-- Exercise brief --
From the entries below, copy each line in which the word "assert" occurs.

-- Data supplied --
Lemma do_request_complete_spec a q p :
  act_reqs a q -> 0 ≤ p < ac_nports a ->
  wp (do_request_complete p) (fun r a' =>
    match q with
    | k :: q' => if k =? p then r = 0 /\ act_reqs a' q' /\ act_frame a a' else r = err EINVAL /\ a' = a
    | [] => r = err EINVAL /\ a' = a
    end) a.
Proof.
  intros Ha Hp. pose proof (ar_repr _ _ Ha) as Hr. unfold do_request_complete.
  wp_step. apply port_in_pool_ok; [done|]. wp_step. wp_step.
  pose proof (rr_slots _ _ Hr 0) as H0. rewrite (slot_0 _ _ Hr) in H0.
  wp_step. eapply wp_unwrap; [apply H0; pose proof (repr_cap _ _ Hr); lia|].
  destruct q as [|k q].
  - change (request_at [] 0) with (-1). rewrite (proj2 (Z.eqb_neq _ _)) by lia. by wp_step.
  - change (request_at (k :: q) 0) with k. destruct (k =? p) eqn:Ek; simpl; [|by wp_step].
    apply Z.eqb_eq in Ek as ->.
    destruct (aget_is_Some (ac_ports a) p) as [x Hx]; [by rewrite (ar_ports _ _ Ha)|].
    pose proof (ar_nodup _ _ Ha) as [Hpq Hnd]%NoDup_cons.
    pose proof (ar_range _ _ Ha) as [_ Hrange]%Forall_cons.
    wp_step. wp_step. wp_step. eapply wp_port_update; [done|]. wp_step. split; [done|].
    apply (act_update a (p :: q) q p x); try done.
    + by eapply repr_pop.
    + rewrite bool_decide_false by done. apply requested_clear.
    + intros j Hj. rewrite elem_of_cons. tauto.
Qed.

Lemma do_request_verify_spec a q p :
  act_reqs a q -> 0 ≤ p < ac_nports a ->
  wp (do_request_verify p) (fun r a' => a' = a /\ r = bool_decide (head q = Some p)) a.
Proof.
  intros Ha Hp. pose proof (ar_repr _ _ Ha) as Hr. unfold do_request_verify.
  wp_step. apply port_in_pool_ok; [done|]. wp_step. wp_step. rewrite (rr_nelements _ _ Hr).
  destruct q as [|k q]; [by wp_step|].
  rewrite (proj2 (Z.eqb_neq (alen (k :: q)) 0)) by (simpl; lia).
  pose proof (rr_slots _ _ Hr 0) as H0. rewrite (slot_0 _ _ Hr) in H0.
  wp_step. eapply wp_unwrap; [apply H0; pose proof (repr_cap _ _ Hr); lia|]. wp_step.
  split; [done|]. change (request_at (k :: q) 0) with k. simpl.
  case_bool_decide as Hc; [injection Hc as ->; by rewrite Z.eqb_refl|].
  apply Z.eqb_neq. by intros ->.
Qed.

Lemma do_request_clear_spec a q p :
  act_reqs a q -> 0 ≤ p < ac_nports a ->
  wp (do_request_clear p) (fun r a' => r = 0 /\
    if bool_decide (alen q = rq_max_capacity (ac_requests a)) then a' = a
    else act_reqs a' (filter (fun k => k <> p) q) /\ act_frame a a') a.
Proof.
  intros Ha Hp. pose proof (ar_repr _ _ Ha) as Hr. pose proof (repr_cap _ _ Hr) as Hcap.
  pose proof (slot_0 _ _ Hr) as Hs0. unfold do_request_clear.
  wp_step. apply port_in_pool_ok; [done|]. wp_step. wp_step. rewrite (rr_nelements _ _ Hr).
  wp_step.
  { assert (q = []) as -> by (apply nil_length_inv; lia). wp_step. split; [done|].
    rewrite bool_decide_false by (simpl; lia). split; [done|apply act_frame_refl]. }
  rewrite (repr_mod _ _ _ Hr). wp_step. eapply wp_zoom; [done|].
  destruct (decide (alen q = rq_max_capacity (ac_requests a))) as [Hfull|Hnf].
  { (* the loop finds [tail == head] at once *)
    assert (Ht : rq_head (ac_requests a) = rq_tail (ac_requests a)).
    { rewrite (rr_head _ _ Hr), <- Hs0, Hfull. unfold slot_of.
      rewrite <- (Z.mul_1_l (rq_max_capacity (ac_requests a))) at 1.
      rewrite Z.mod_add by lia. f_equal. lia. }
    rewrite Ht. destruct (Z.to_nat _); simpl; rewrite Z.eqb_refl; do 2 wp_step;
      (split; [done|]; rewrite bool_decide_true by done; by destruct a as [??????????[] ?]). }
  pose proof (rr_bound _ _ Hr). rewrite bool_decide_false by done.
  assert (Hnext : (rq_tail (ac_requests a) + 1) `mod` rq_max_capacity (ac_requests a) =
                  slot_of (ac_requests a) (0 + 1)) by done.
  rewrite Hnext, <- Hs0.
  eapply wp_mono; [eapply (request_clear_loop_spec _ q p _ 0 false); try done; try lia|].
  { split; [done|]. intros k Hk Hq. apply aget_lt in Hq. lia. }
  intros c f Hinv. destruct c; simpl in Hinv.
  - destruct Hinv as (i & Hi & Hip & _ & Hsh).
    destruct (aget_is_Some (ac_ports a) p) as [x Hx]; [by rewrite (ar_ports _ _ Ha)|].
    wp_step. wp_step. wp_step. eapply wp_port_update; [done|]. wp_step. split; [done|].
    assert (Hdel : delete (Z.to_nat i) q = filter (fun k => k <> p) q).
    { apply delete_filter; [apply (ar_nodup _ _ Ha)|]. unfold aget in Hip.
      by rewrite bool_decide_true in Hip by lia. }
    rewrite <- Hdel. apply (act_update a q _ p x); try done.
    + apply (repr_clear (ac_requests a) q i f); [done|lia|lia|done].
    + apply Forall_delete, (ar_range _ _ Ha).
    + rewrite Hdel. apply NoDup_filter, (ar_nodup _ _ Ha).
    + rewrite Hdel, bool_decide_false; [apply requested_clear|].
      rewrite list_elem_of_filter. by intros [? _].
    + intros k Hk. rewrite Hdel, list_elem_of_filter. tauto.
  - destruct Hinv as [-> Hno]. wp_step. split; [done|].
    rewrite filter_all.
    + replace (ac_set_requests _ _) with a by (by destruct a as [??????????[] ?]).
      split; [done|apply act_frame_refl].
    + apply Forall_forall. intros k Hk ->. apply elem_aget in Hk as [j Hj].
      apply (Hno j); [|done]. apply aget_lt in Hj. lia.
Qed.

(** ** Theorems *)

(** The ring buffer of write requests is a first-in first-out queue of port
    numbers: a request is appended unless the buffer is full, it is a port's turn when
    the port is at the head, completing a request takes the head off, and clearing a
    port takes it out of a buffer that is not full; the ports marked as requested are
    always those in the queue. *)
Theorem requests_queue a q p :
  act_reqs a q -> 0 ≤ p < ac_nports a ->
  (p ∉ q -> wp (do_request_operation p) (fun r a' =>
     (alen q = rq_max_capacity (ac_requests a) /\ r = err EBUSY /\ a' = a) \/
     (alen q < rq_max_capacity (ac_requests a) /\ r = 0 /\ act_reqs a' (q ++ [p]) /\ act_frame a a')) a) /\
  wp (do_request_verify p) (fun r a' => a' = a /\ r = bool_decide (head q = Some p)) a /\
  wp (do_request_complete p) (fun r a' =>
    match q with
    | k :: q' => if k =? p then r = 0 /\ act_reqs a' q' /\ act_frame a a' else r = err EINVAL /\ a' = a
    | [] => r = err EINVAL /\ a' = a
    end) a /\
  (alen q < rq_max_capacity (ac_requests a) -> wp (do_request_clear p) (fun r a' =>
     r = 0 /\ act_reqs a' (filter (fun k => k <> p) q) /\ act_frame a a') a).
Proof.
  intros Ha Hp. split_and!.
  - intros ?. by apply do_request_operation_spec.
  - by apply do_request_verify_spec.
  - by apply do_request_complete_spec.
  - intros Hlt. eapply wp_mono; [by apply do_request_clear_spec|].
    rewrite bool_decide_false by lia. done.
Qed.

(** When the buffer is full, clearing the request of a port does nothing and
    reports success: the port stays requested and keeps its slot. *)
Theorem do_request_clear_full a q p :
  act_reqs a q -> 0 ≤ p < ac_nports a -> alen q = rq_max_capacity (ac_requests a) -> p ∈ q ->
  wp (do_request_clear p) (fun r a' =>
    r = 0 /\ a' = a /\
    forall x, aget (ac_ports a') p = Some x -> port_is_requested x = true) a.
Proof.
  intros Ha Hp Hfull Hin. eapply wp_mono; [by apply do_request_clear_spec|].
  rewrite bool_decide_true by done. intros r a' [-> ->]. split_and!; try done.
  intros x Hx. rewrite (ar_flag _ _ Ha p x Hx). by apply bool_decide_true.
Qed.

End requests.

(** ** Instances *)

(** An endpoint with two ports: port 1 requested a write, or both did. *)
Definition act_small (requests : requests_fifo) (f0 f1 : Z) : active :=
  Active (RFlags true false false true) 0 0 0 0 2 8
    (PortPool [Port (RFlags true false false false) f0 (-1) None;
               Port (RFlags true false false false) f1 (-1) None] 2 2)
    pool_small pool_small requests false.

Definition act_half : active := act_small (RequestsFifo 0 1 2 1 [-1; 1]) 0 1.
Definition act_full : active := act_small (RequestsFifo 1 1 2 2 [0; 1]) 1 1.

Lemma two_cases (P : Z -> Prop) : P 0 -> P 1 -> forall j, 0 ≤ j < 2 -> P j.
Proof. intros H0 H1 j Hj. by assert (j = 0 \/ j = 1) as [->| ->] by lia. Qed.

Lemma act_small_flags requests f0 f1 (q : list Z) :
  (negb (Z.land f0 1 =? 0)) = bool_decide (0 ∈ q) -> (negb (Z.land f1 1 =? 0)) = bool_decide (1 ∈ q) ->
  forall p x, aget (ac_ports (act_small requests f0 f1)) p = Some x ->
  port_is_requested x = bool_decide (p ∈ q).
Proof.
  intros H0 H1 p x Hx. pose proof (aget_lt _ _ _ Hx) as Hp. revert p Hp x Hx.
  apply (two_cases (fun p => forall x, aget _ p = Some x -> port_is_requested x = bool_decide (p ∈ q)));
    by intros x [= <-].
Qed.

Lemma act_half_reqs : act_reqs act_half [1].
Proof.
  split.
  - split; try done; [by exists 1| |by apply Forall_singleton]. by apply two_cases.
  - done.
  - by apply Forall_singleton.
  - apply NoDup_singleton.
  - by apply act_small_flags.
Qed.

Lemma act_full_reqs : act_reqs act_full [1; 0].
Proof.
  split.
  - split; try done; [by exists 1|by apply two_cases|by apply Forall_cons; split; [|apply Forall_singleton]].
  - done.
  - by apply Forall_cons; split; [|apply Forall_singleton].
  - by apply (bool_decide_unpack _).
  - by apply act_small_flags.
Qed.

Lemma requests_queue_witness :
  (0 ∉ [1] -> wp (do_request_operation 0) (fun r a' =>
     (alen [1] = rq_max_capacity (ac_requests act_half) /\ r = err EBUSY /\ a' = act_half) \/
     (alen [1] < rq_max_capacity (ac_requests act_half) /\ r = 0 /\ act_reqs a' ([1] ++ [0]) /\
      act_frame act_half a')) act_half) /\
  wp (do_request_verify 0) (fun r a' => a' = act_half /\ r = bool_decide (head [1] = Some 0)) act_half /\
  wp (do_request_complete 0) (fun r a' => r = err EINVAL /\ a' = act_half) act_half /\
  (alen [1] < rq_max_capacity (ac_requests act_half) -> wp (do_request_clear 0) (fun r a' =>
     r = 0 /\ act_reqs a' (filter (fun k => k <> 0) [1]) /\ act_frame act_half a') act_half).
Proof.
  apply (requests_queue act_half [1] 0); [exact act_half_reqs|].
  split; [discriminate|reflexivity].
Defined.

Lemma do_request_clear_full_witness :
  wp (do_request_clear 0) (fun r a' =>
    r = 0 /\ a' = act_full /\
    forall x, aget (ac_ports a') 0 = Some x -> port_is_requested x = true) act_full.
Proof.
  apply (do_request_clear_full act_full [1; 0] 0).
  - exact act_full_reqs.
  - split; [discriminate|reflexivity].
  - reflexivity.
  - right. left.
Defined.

-- Answer space --
  { assert (q = []) as -> by (apply nil_length_inv; lia). wp_step. split; [done|].
    assert (Ht : rq_head (ac_requests a) = rq_tail (ac_requests a)).
  assert (Hnext : (rq_tail (ac_requests a) + 1) `mod` rq_max_capacity (ac_requests a) =
    assert (Hdel : delete (Z.to_nat i) q = filter (fun k => k <> p) q).
Proof. intros H0 H1 j Hj. by assert (j = 0 \/ j = 1) as [->| ->] by lia. Qed.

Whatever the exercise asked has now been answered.